Beslenme açısından insanoğlunun yaşam sürecinde önemli bir dönüm noktası da insanların yerleşik düzene geçmeleridir. Yaklaşık 10.000 yıl önce tarımı öğrenen insanlar toprağa ektikleri buğday, arpa, pirinç gibi bitkileri yetiştirmeye ve onları tüketmeye başlamışlardır. Avcılığa göre daha kolay olan bu gıda üretimi ile insanların daha fazla tahıl ve hububat tükettikleri bir dönem başlamıştır. Bu dönemde etin daha az elde edildiği ve pahalandığı bir süreç yaşandı. Bitkisel gıda ağırlıklı beslenme süreci 19. Yüzyılda başlamış, endüstriyel devrim dönemine kadar devam etmiştir. Endüstriyel üretimin başlaması ile insanlar kırsal alanlardan ayrılıp şehirlerde yaşamaya başladılar. Tarımdan uzaklaşan ve zenginleşen toplumlarda et tüketimine yönelim başlamıştır. Zaman içinde büyük hayvan yetiştirme işletmelerinin çoğalması, yem üretim tesislerinin kurulması ile hayvan sayıları büyük artışlar göstermiştir. Kesim hayvanlarının ve etlerin  şehirlere taşınmasını sağlayan kara ve demir yollarının artması, soğutmalı araçlarla taşımanın yapılabilmesi ve ırk ıslahı gibi gelişmelerle özellikle batılı zengin ülkeler başta olmak üzere et tüketiminin tüm dünyada hızla arttığı bir sürece girilmiştir.
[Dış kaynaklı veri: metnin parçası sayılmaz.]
(* ===== verification/CommandLine.v ===== *)
(** * The command line (cmd/zeno-agent/main.go, main, and data_dir_*.go)

    The flags of the agent as package [flag] parses them, the durations as
    [time.ParseDuration] reads them, the defaults and what [main] makes of the
    result: the legacy interval, the token, the log file, the platform.  The
    file system answers [os.ReadFile] through an argument; the environment and
    [filepath.Join] of the platforms that need them are arguments too. *)

From S2P Require Export AgentMain LogFile.

(** ** Durations (time.ParseDuration) *)
Definition two63_10 : Z := 922337203685477580.  (* 1<<63 / 10 *)
Definition max_10 : Z := 922337203685477580.  (* (1<<63 - 1) / 10 *)

(** [leadingInt]: the digits in front and what follows; [None] when they overflow. *)
Fixpoint leadingInt (s : string) (x : Z) : option (Z * string) :=
  match s with
  | String c r =>
      if is_digit c then
        if two63_10 <? x then None
        else
          let x := u64 (x * 10 + digit_val c) in
          if two63 <? x then None else leadingInt r x
      else Some (x, s)
  | EmptyString => Some (x, "")
  end.

(** [leadingFraction]: digits that would overflow are read and dropped. *)
Fixpoint leadingFraction (s : string) (x : Z) (scale : spec_float) (overflow : bool) : Z * spec_float * string :=
  match s with
  | String c r =>
      if is_digit c then
        if overflow then leadingFraction r x scale true
        else if max_10 <? x then leadingFraction r x scale true
        else
          let y := u64 (x * 10 + digit_val c) in
          if two63 <? y then leadingFraction r x scale true
          else leadingFraction r y (f64_mul scale (f64_of_Z 10)) false
      else (x, scale, s)
  | EmptyString => (x, scale, "")
  end.

(** The unit: everything up to the next digit or point. *)
Fixpoint span_unit (s : string) : string * string :=
  match s with
  | String c r =>
      if is_digit c || bool_decide (c = dot_byte) then ("", s)
      else let '(u, rest) := span_unit r in (String c u, rest)
  | EmptyString => ("", "")
  end.

Definition unit_value (u : string) : option Z :=
  if bool_decide (u = "ns") then Some 1
  else if bool_decide (u = "us") || bool_decide (u = String (chr 194) (String (chr 181) "s")) ||
          bool_decide (u = String (chr 206) (String (chr 188) "s")) then Some Microsecond
  else if bool_decide (u = "ms") then Some Millisecond
  else if bool_decide (u = "s") then Some Second
  else if bool_decide (u = "m") then Some Minute
  else if bool_decide (u = "h") then Some Hour
  else None.

Definition starts_number (s : string) : bool :=
  match s with String c _ => is_digit c || bool_decide (c = dot_byte) | EmptyString => false end.

(** One number with its unit: its value and what follows. *)
Definition duration_part (s : string) : option (Z * string) :=
  if negb (starts_number s) then None
  else
    '(v, s1) ← leadingInt s 0;
    let pre := negb (String.length s =? String.length s1)%nat in
    let '(f, scale, s2, post) :=
      match s1 with
      | String c r =>
          if bool_decide (c = dot_byte) then
            let '(f, scale, s2) := leadingFraction r 0 (f64_of_Z 1) false in
            (f, scale, s2, negb (String.length r =? String.length s2)%nat)
          else (0, f64_of_Z 1, s1, false)
      | EmptyString => (0, f64_of_Z 1, s1, false)
      end in
    if negb pre && negb post then None
    else
      let '(u, rest) := span_unit s2 in
      if bool_decide (u = "") then None
      else
        unit ← unit_value u;
        if two63 / unit <? v then None
        else
          let v := v * unit in
          if 0 <? f then
            let v := u64 (v + default 0 (f64_trunc (f64_mul (f64_of_Z f) (f64_div (f64_of_Z unit) scale)))) in
            if two63 <? v then None else Some (v, rest)
          else Some (v, rest).

(** The loop; each round reads at least the unit. *)
Fixpoint duration_loop (fuel : nat) (s : string) (d : Z) : option Z :=
  match s with
  | EmptyString => Some d
  | _ =>
      match fuel with
      | O => None
      | S fuel =>
          '(v, rest) ← duration_part s;
          let d := u64 (d + v) in
          if two63 <? d then None else duration_loop fuel rest d
      end
  end.

Definition ParseDuration (s : string) : option Z :=
  let '(neg, s) :=
    match s with
    | String c r =>
        if bool_decide (c = "-"%char) then (true, r) else if bool_decide (c = "+"%char) then (false, r) else (false, s)
    | EmptyString => (false, s)
    end in
  if bool_decide (s = "0") then Some 0
  else if bool_decide (s = "") then None
  else
    d ← duration_loop (String.length s) s 0;
    if neg then Some (i64 (- d)) else if maxInt64 <? d then None else Some d.

Example parse_duration_1 :
  map ParseDuration ["3s"; "1h30m"; "1.5s"; "-250ms"; "+.5h"; "0"; "5"; "1d"; "9223372036854775807ns"; "2562047h48m"; "."; ".s"; "-9223372036854775808ns"]
  = [Some (3 * Second); Some (90 * Minute); Some (1500 * Millisecond); Some (- 250 * Millisecond); Some (30 * Minute);
     Some 0; None; None; Some maxInt64; None; None; None; Some minInt64].
Proof. vm_compute. reflexivity. Qed.

(** ** Flags (package flag) *)
Inductive string_flag : Type :=
| FControllerURL | FNodeID | FToken | FTokenFile | FVersion | FNetworkInterfaces | FDiskMounts | FDataDir
| FInstallReceiptFile | FInstallReceiptNonce | FLogFile.
Inductive duration_flag : Type := FInterval | FStateInterval | FHeartbeatInterval | FHostInterval | FIdentityRefreshInterval.
Inductive bool_flag : Type := FOnce | FAllowInsecureHTTP | FInstallCheck.
Inductive flag_value : Type := StringFlag (k : string_flag) | DurationFlag (k : duration_flag) | BoolFlag (k : bool_flag).

#[export] Instance string_flag_eq_dec : EqDecision string_flag.
Proof. solve_decision. Defined.
#[export] Instance duration_flag_eq_dec : EqDecision duration_flag.
Proof. solve_decision. Defined.
#[export] Instance bool_flag_eq_dec : EqDecision bool_flag.
Proof. solve_decision. Defined.

(** The flags [main] declares, by name. *)
Definition formal : list (string * flag_value) :=
  [("controller-url", StringFlag FControllerURL); ("node-id", StringFlag FNodeID); ("token", StringFlag FToken);
   ("token-file", StringFlag FTokenFile); ("interval", DurationFlag FInterval);
   ("state-interval", DurationFlag FStateInterval); ("heartbeat-interval", DurationFlag FHeartbeatInterval);
   ("host-interval", DurationFlag FHostInterval); ("once", BoolFlag FOnce); ("version", StringFlag FVersion);
   ("identity-refresh-interval", DurationFlag FIdentityRefreshInterval);
   ("network-interfaces", StringFlag FNetworkInterfaces); ("disk-mounts", StringFlag FDiskMounts);
   ("data-dir", StringFlag FDataDir); ("allow-insecure-http", BoolFlag FAllowInsecureHTTP);
   ("install-check", BoolFlag FInstallCheck); ("install-receipt-file", StringFlag FInstallReceiptFile);
   ("install-receipt-nonce", StringFlag FInstallReceiptNonce); ("log-file", StringFlag FLogFile)].
(** X13: How [SyncChanges] returns.  It returns the answer of [ctx.Err()] right
    after a check of the context that found it cancelled; or no error,
    right after a drain iteration that found the change log empty,
    committed both transactions and deleted nothing; or the "commit
    without record" error that wraps the error of the last iteration,
    right after logging it. *)
Theorem SyncChanges_returns (fuel : nat) (s : State W) (r : option error) :
  outcomeOf (SyncChanges drv fuel) s = Done r →
  (∃ pre e, traceOf (SyncChanges drv fuel) s = pre ++ [EvCtxErr (Some e); EvCtxErr r]) ∨
  (r = None ∧
   ∃ pre k, traceOf (SyncChanges drv fuel) s = pre ++ EvCtxErr None :: emptyDrain k) ∨
  (∃ pre err, r = Some (Wrapf syncFailure err) ∧
              traceOf (SyncChanges drv fuel) s = pre ++ [EvLog err]).
Proof.
  revert s. induction fuel as [|fuel IH]; intros s Hout; [discriminate|].
  destruct (SyncChanges_step drv fuel s)
    as [(e & r' & Htr & Ho)|(s1 & [(e & _ & _ & Ho)|[(n & pend & err & HL & Hn & Htr & Ho)|
        [(pend & HL & Htr & Ho)|(notes & s3 & _ & Htr & Ho)]]])];
    rewrite Ho in Hout; rewrite Htr || idtac.
  - injection Hout as ->. left. exists [], e. done.
  - discriminate.
  - injection Hout as <-. right. right.
    exists (EvCtxErr None :: traceOf (LoopSync drv) s1 ++ pendingNote pend), err.
    split; [done|]. trace_norm.
  - injection Hout as <-. right. left. split; [done|].
    destruct (LoopSync_run drv s1) as [[e [_ Ho']]|[[e [_ Ho']]|(s2 & tail & Htr' & Hend)]];
      [congruence|congruence|].
    rewrite HL in Hend. inversion Hend as [| | | | |ids k Hsync Htail Hres]; subst.
    assert (ids = []) as -> by (apply len_zero_nil; congruence).
    rewrite Htr', (syncChangeLog_empty_result s2 Hsync).
    exists [], k. unfold pendingNote. rewrite decide_False by lia. trace_norm.
  - destruct (IH s3 Hout) as [(pre & e & Hrec)|[(-> & pre & k & Hrec)|(pre & err & -> & Hrec)]];
      rewrite Hrec.
    + left. exists (EvCtxErr None :: traceOf (LoopSync drv) s1 ++ notes ++ pre), e.
      trace_norm.
    + right. left. split; [done|].
      exists (EvCtxErr None :: traceOf (LoopSync drv) s1 ++ notes ++ pre), k. trace_norm.
    + right. right.
      exists (EvCtxErr None :: traceOf (LoopSync drv) s1 ++ notes ++ pre), err.
      split; [done|]. trace_norm.
Qed.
Günümüzde, et tüketimi açısından farklı bir dönemin yaklaştığını görüyoruz. İnsan yaşamında artık her şey hızlı değişiyor. Bizi bekleyen koşulların et tüketim alışkanlıklarımızı değiştireceği kaçınılmaz  gibi görünüyor. Fazla et tüketiminin sağlık ve özellikle kalp sağlığı açısından zararlı olduğunu öğrendik. Endüstriyel hayvancılıkta verimliliğin ön plana çıkmasından bu yana kullanılan hormon ve antibiyotik gibi maddelerin zararları konusunda somut veriler var. İklim değişikliği ve sürdürülebilirliğin çok önem kazandığı günümüzde çiftlik hayvanlarının atmosfere çok fazla metan gazı salarak küresel ısınmayı teşvik ettiği de bilinen bir gerçek. Hayvan yetiştiriciliğinde fazla su kullanılması ve hayvanların dışkıları ile yarattığı çevre sorunları rahatsızlık verici boyutları çoktan aştı. Hayvanların neden olduğu enfeksiyonel hastalıklar endişe yaratıyor. Bütün bunların yanında, hayvanların yetiştirilme sürecinde çok olumsuz koşullarda tutulması ve hayvan refahına önem verilmemesi yine rahatsızlık yaratan bir konu. Ülkeler et tüketiminin azaltılması konusunu tartışıyorlar. Yapay et üretimi bilim insanlarının gündemine girmiş durumda.

Bütün bu olgular önümüzdeki dönemde insanların et tüketimini etkileyecek önemli konu başlıklarını teşkil ediyor. Binlerce yıllık et tüketim sürecinde yeni ve ilginç bir döneme yaklaştığımızı söyleyebiliriz.